Wednesday, September 12th, 2007

The New York Times has an article up about how the web’s users are getting older, and (as with other areas of the media) people are realising how they can be a more important and valuable audience than the much desired youth audience.

Facebook takes over

Monday, July 30th, 2007

Facebook seems to be everywhere at the moment. Everyone suddenly seems to be using it, it’s all over the newspapers and television news, and weblogs debate whether it is the new MySpace/Google/Microsoft/AOL. Recently there has been talk of Facebook bankruptcy and fatigue, but while the discussion is interesting, we love it here at FoxLand where it seems to have taken over from email, texting, Twitter, Flickr, MySpace and instant messaging. And that’s only in the last 2 months or so that we’ve used it.

Jakob Neilsen: Prove that you’re an expert…

Tuesday, July 10th, 2007

Jakob Neilsen argues that for certain organisations or people, it is better to avoid quickly written blog entries (like this!), and concentrate on longer more in-depth articles. It’s an interesting article, but not for everyone. Various good discussions have been started on the topic, and are worth scanning at The Guardian and Robert Scoble’s blog, who takes it almost personally.

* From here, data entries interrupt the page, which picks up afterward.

(** What the end of a block emits. *)
Definition close_code (on : bool) : list unionOperation :=
  match kind f with
  | controlFrameKindIfWithoutElse =>
      (if on then [] else [newOperationBr (continuation f)]) ++
      [newOperationLabel (otherwise f); newOperationBr (continuation f); newOperationLabel (continuation f)]
  | controlFrameKindBlockWithContinuationLabel | controlFrameKindIfWithElse =>
      (if on then [] else [newOperationBr (continuation f)]) ++ [newOperationLabel (continuation f)]
  | _ => if on then [newOperationLabel (continuation f)] else []
  end.
Lemma close_flows (on : bool) h : h = size outer + vsize ts ->
  flows H (if on then None else Some h) (close_code on) = Some (Some (size outer + vsize ts)).
Proof.
  intros ->. pose proof leaving_frame as [[_ _ _ _ _ _ _ _ Hel Hct] _]. rewrite Hbase in Hel, Hct. unfold rwords, pwords in Hel, Hct.
  assert (arrives results H (continuation f, size outer + vsize ts) = true) as Harr.
  { unfold arrives. destruct (i_labels _ _ _ Hi _ _ Hct) as (_ & -> & _). by apply bool_decide_eq_true_2. }
  assert (flows H (Some (size outer + vsize ts)) [newOperationBr (continuation f); newOperationLabel (continuation f)] =
    Some (Some (size outer + vsize ts))) as Hto.
  { rewrite flows_cons, (flows_br _ _ _ Harr). apply flows_label; [done|by left]. }
  assert (kind f = controlFrameKindIfWithoutElse -> flows H None [newOperationLabel (otherwise f); newOperationBr (continuation f);
    newOperationLabel (continuation f)] = Some (Some (size outer + vsize ts))) as Helse.
  { intros Ek. rewrite flows_cons, (flows_label _ _ _ Hel) by (by left). cbn [mbind option_bind]. by rewrite <-(Hif Ek). }
  unfold close_code. destruct (kind f) eqn:Ek; destruct on; cbn [app]; try done; try (by apply Helse);
    try (apply flows_label; [done|by left]).
  rewrite flows_cons, (flows_br _ _ _ Harr). by apply Helse.
Qed.
Lemma close_awaits on l : awaits l f -> l ∈ (close_code on ≫= placed).
Proof.
  unfold awaits, is_if, close_code.
  intros [[-> Hk]|[-> Hk]]; destruct (kind f) eqn:Ek; destruct on; cbn; try (by destruct Hk as [?|[?|?]]); try done;
    first [apply list_elem_of_here|apply list_elem_of_further, list_elem_of_here].
Qed.
Lemma close_targets on l : l ∈ (close_code on ≫= targets) -> l ∈ (close_code on ≫= placed).
Proof.
  unfold close_code. destruct (kind f); destruct on; cbn; intros Hl; try (by apply elem_of_nil in Hl);
    repeat (apply elem_of_cons in Hl as [->|Hl]); try (by apply elem_of_nil in Hl);
    first [apply list_elem_of_here|apply list_elem_of_further, list_elem_of_here].
Qed.
End leaving.
(* ===== verification/LowerSize.v ===== *)
(** * How much code an instruction becomes

    One instruction of a body adds at most five operations, so the code of a
    function is bounded by its locals and the bytes of its body.  [LowerFlow]
    needs this much: no address reaches the one that stands for returning. *)
From S2P Require Import Prelude Leb128 Opcodes WasmBinary FuncValidation WasmModule Operations Signature LowerTables Lower.

Module LowerSize.
Import WasmBinary Lower.

Definition grew (n : nat) (c : compiler) (r : result low_err compiler) : Prop :=
  forall c', r = Ok c' -> (length (ops c') <= length (ops c) + n)%nat.

Lemma emit_grows nso off c o : (length (ops (emit nso off c o)) <= S (length (ops c)))%nat.
Proof.
  unfold emit. destruct (unreachable_on c); [lia|]. destruct (match Kind o with operationKindDrop => _ | _ => _ end); [lia|].
  cbn [ops set_ops]. rewrite length_app. cbn. lia.
Qed.

(** Case analysis on every call that a successful result went through. *)
Ltac unlower H :=
  repeat (progress cbv zeta in H || match type of H with
    | match ?x with _ => _ end = _ => let E := fresh "E" in destruct x eqn:E; try discriminate H
    | (let '(_, _) := ?x in _) = _ => let E := fresh "E" in destruct x eqn:E
    end).
Ltac ops_fields := cbn [ops set_stack set_frameID set_frames set_unreachable set_pc set_currentOpPC set_ops set_callers
  usesMemory skip next markUnreachable resetUnreachable push_frame calls_label enterUnreachable stackPush fst snd].
(** Equal operations, put in the goal. *)
Ltac revert_ops :=
  repeat match goal with E : ops ?a = ops ?b |- _ => apply (f_equal length) in E; revert E end.
(** What is emitted, counted. *)
Ltac count :=
  repeat match goal with |- context [ops (if ?b then _ else _)] => destruct b end;
  ops_fields; repeat (match goal with |- context [ops (emit ?a ?b ?c ?o)] =>
    let H := fresh in pose proof (emit_grows a b c o) as H; revert H; generalize (ops (emit a b c o)) end; ops_fields);
  intros; lia.

Section function.
Context (types : list FunctionType) (funcs : list Z) (globals : list GlobalType)
  (enabledFeatures : Z) (ensureTermination needSourceOffset : bool)
  (callFrameStackSizeInUint64 bodyOffset : Z) (sig : FunctionType) (localTypes body : list Z) (heights : list Z).
Notation emit := (emit needSourceOffset bodyOffset).

(** ** What only reads or moves the stack of types *)
Lemma readU32_ops w c v c' : readU32 body w c = Ok (v, c') -> ops c' = ops c.
Proof. intros H. unfold readU32 in H. unlower H. by injection H as _ <-. Qed.
Lemma readByte_ops c v c' : readByte body c = Ok (v, c') -> ops c' = ops c.
Proof. intros H. unfold readByte in H. unlower H. by injection H as _ <-. Qed.
Lemma readMemoryArg_ops c v c' : readMemoryArg body c = Ok (v, c') -> ops c' = ops c.
Proof.
  intros H. unfold readMemoryArg in H. unlower H. injection H as _ <-. subst.
  repeat match goal with E : readU32 _ _ _ = Ok _ |- _ => apply readU32_ops in E end. by simplify_eq/=; congruence.
Qed.
Lemma stackSwitchAt_ops c f c' : stackSwitchAt c f = Ok c' -> ops c' = ops c.
Proof. intros H. unfold stackSwitchAt in H. unlower H. by injection H as <-. Qed.
Lemma stackPushAll_ops ts c c' : stackPushAll c ts = Ok c' -> ops c' = ops c.
Proof.
  unfold stackPushAll. revert c. induction ts as [|t ts IH]; intros c H; cbn [foldm] in H; [by injection H as <-|].
  destruct (wasmValueTypeTounsignedType t); [|done]. by apply IH in H.
Qed.
Lemma stackPop_ops c t c' : stackPop c = Ok (t, c') -> ops c' = ops c.
Proof. intros H. unfold stackPop in H. unlower H. by injection H as _ <-. Qed.
Lemma popOperands_ops ts c tp tp' c' : popOperands c tp ts = Ok (tp', c') -> ops c' = ops c.
Proof.
  revert c tp. induction ts as [|t ts IH]; intros c tp H; cbn [popOperands] in H; [by injection H as _ <-|].
  unlower H; subst; apply IH in H; rewrite H; by eapply stackPop_ops.
Qed.
Lemma pushResults_ops ts c tp c' : pushResults c tp ts = Ok c' -> ops c' = ops c.
Proof.
  revert c. induction ts as [|t ts IH]; intros c H; cbn [pushResults] in H; [by injection H as <-|].
  unlower H; by apply IH in H.
Qed.
Lemma branchTo_ops c n l r c' : branchTo c n = Ok (l, r, c') -> ops c' = ops c.
Proof. intros H. unfold branchTo in H. unlower H. by injection H as _ _ <-. Qed.
Lemma readBlockType_ops w c bt c' : readBlockType types enabledFeatures body w c = Ok (bt, c') -> ops c' = ops c.
Proof. intros H. unfold readBlockType in H. unlower H. by injection H as _ <-. Qed.
Lemma skipTargets_ops n c c' : skipTargets body n c = Ok c' -> ops c' = ops c.
Proof.
  revert c. induction n as [|n IH]; intros c H; cbn [skipTargets] in H; [by injection H as <-|].
  unlower H. apply IH in H. rewrite H. by eapply readU32_ops.
Qed.
Lemma readTargets_ops n size c ls ls' c' : readTargets body n size c ls = Ok (ls', c') -> ops c' = ops c.
Proof.
  revert c ls. induction n as [|n IH]; intros c ls H; cbn [readTargets] in H; [by injection H as _ <-|].
  unlower H. subst. apply IH in H. rewrite H. erewrite branchTo_ops by done. by eapply readU32_ops.
Qed.
Lemma applyToStack_ops c op i c' :
  applyToStack types funcs globals sig localTypes body c op = Ok (i, c') -> ops c' = ops c.
Proof.
  intros H. unfold applyToStack in H. unlower H; injection H as _ <-; subst;
  repeat match goal with
  | E : (if _ then readU32 _ _ _ else Ok _) = Ok _ |- _ => destruct (hasIndex op); [apply readU32_ops in E|injection E as _ <-]
  | E : popOperands _ _ _ = Ok _ |- _ => apply popOperands_ops in E
  | E : pushResults _ _ _ = Ok _ |- _ => apply pushResults_ops in E
  end; congruence.
Qed.

(** ** What emits *)
Ltac same_ops :=
  repeat match goal with
  | E : readU32 _ _ _ = Ok _ |- _ => apply readU32_ops in E
  | E : readByte _ _ = Ok _ |- _ => apply readByte_ops in E
  | E : readMemoryArg _ _ = Ok _ |- _ => apply readMemoryArg_ops in E
  | E : stackSwitchAt _ _ = Ok _ |- _ => apply stackSwitchAt_ops in E
  | E : stackPushAll _ _ = Ok _ |- _ => apply stackPushAll_ops in E
  | E : branchTo _ _ = Ok _ |- _ => apply branchTo_ops in E
  | E : readBlockType _ _ _ _ _ = Ok _ |- _ => apply readBlockType_ops in E
  | E : skipTargets _ _ _ = Ok _ |- _ => apply skipTargets_ops in E
  | E : readTargets _ _ _ _ _ = Ok _ |- _ => apply readTargets_ops in E
  end; revert_ops.
Ltac emits :=
  let c' := fresh "c'" in let H := fresh "H" in intros c' H; unlower H; simplify_eq; same_ops; count.

Lemma lower_block_grows c : grew 5 c (lower_block types enabledFeatures body c).
Proof. unfold lower_block, newFrame, nextFrameID. emits. Qed.
Lemma lower_loop_grows c :
  grew 5 c (lower_loop types enabledFeatures ensureTermination needSourceOffset bodyOffset body c).
Proof. unfold lower_loop, newFrame, nextFrameID. emits. Qed.
Lemma lower_if_grows c : grew 5 c (lower_if types enabledFeatures needSourceOffset bodyOffset body c).
Proof. unfold lower_if, newFrame, nextFrameID. emits. Qed.
Lemma lower_else_grows c : grew 5 c (lower_else needSourceOffset bodyOffset c).
Proof. unfold lower_else. emits. Qed.
Lemma lower_end_grows c : grew 5 c (lower_end needSourceOffset bodyOffset c).
Proof. unfold lower_end, end_unreachable, end_reachable. emits. Qed.
Lemma lower_br_grows c : grew 5 c (lower_br needSourceOffset bodyOffset body c).
Proof. unfold lower_br. emits. Qed.
Lemma lower_br_if_grows c : grew 5 c (lower_br_if needSourceOffset bodyOffset body c).
Proof. unfold lower_br_if, nextFrameID. emits. Qed.
Lemma lower_br_table_grows c : grew 5 c (lower_br_table needSourceOffset bodyOffset body c).
Proof. unfold lower_br_table. emits. Qed.
Lemma lower_return_grows c : grew 5 c (lower_return needSourceOffset bodyOffset c).
Proof. unfold lower_return. emits. Qed.
Lemma lower_call_indirect_grows c i : grew 5 c (lower_call_indirect needSourceOffset bodyOffset body c i).
Proof. unfold lower_call_indirect. emits. Qed.
Lemma lower_select_grows c : grew 5 c (lower_select needSourceOffset bodyOffset c).
Proof. unfold lower_select. emits. Qed.
Lemma lower_local_grows op c i : grew 5 c (lower_local needSourceOffset bodyOffset sig localTypes heights op c i).
Proof. unfold lower_local. emits. Qed.
Lemma lower_const_grows op c : grew 5 c (lower_const needSourceOffset bodyOffset body op c).
Proof. unfold lower_const. emits. Qed.
Lemma lower_index_grows w c f : grew 5 c (lower_index needSourceOffset bodyOffset body w c f).
Proof. unfold lower_index. emits. Qed.
Lemma lower_misc_grows c : grew 5 c (lower_misc needSourceOffset bodyOffset body c).
Proof. unfold lower_misc, lower_index. emits. Qed.
Lemma lower_vec_grows c : grew 5 c (lower_vec needSourceOffset bodyOffset body c).
Proof. unfold lower_vec. emits. Qed.
Lemma lower_atomic_grows c : grew 5 c (lower_atomic needSourceOffset bodyOffset body c).
Proof. unfold lower_atomic. emits. Qed.

Lemma grew_move n c c0 r : ops c0 = ops c -> grew n c0 r -> grew n c r.
Proof. unfold grew. by intros <-. Qed.
Lemma lower_grows op i p c : grew 5 c (lower types enabledFeatures ensureTermination needSourceOffset bodyOffset sig
  localTypes body heights op i p c).
Proof.
  unfold lower. destruct (case op main_plain); [emits|]. destruct (case op main_memory); [emits|].
  repeat match goal with |- grew _ _ (if ?b then _ else _) => destruct b end;
    first [apply lower_block_grows|apply lower_loop_grows|apply lower_if_grows|apply lower_else_grows
      |apply lower_br_grows|apply lower_br_if_grows|apply lower_br_table_grows|apply lower_return_grows
      |apply lower_call_indirect_grows|apply lower_select_grows|apply lower_local_grows|apply lower_const_grows
      |apply lower_index_grows|apply lower_misc_grows|apply lower_vec_grows|apply lower_atomic_grows
      |unfold lower_drop; emits|by eapply grew_move; [|apply lower_select_grows]].
Qed.
Notation handleInstruction := (handleInstruction types funcs globals enabledFeatures ensureTermination needSourceOffset
  bodyOffset sig localTypes body heights).
Notation instructions := (instructions types funcs globals enabledFeatures ensureTermination needSourceOffset
  bodyOffset sig localTypes body heights).
Lemma handleInstruction_grows c : grew 5 c (handleInstruction c).
Proof.
  unfold Lower.handleInstruction. intros c' H. unlower H;
    match goal with E : applyToStack _ _ _ _ _ _ _ _ = Ok _ |- _ => apply applyToStack_ops in E as Eo end;
    cbn [ops set_currentOpPC] in Eo; rewrite <-Eo.
  - by apply lower_end_grows.
  - injection H as <-. match goal with E : lower _ _ _ _ _ _ _ _ _ _ _ _ _ = Ok _ |- _ => exact (lower_grows _ _ _ _ _ E) end.
Qed.
Lemma instructions_grows fuel c : grew (5 * fuel) c (instructions fuel c).
Proof.
  revert c. induction fuel as [|fuel IH]; intros c c' H; cbn [Lower.instructions] in H.
  - destruct (controlFrames c); [by injection H as <-; lia|]. destruct (_ <? _); [done|]. injection H as <-. lia.
  - destruct (controlFrames c); [by injection H as <-; lia|]. destruct (_ <? _); [|injection H as <-; lia].
    destruct (handleInstruction c) as [c1|] eqn:E; [|done]. apply handleInstruction_grows in E. apply IH in H. lia.
Qed.
Lemma defaults_grow ts c : (length (ops (fold_left (emitDefaultValue needSourceOffset bodyOffset) ts c)) <=
  length (ops c) + length ts)%nat.
Proof.
  revert c. induction ts as [|t ts IH]; intros c; cbn [fold_left length]; [lia|]. etrans; [apply IH|].
  enough (length (ops (emitDefaultValue needSourceOffset bodyOffset c t)) <= S (length (ops c)))%nat by lia.
  unfold emitDefaultValue. repeat case_match; count.
Qed.
End function.

Lemma reserve_ops n c : ops (reserve n c) = ops c.
Proof. revert c. induction n as [|n IH]; intros c; [done|]. cbn [reserve]. by rewrite IH. Qed.
(** The operations of a function: one for each local, five for each byte. *)
Lemma compile_grows m funcs globals features et nso cf c sig body localTypes off c' :
  compile m funcs globals features et nso cf c sig body localTypes off = Ok c' ->
  (length (ops c') <= length (ops c) + length localTypes + 5 * S (length body))%nat.
Proof.
  unfold compile, initializeStack, nextFrameID. intros H.
  destruct (stackPushAll _ _) as [c1|] eqn:E; [|done]. apply stackPushAll_ops in E.
  apply instructions_grows in H. cbn [ops push_frame set_frames set_frameID set_stack] in *.
  etrans; [exact H|]. apply Nat.add_le_mono_r. etrans; [apply defaults_grow|]. apply Nat.add_le_mono_r.
  destruct (0 <? cf); rewrite ?reserve_ops, E; done.
Qed.
End LowerSize.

We primarily write short posts on subjects that we find relevant to our business and our clients. We would at times like to write longer posts, but find that not only do we not have the time, we also want to be as succinct as possible.

CEOs should think more like designers

Tuesday, July 3rd, 2007

Using Web 2.0, Steve Jobs and the iPhone as prime examples, Bruce Nussbaum in Businessweek argues that rather than just employing designers, CEOs should be designers.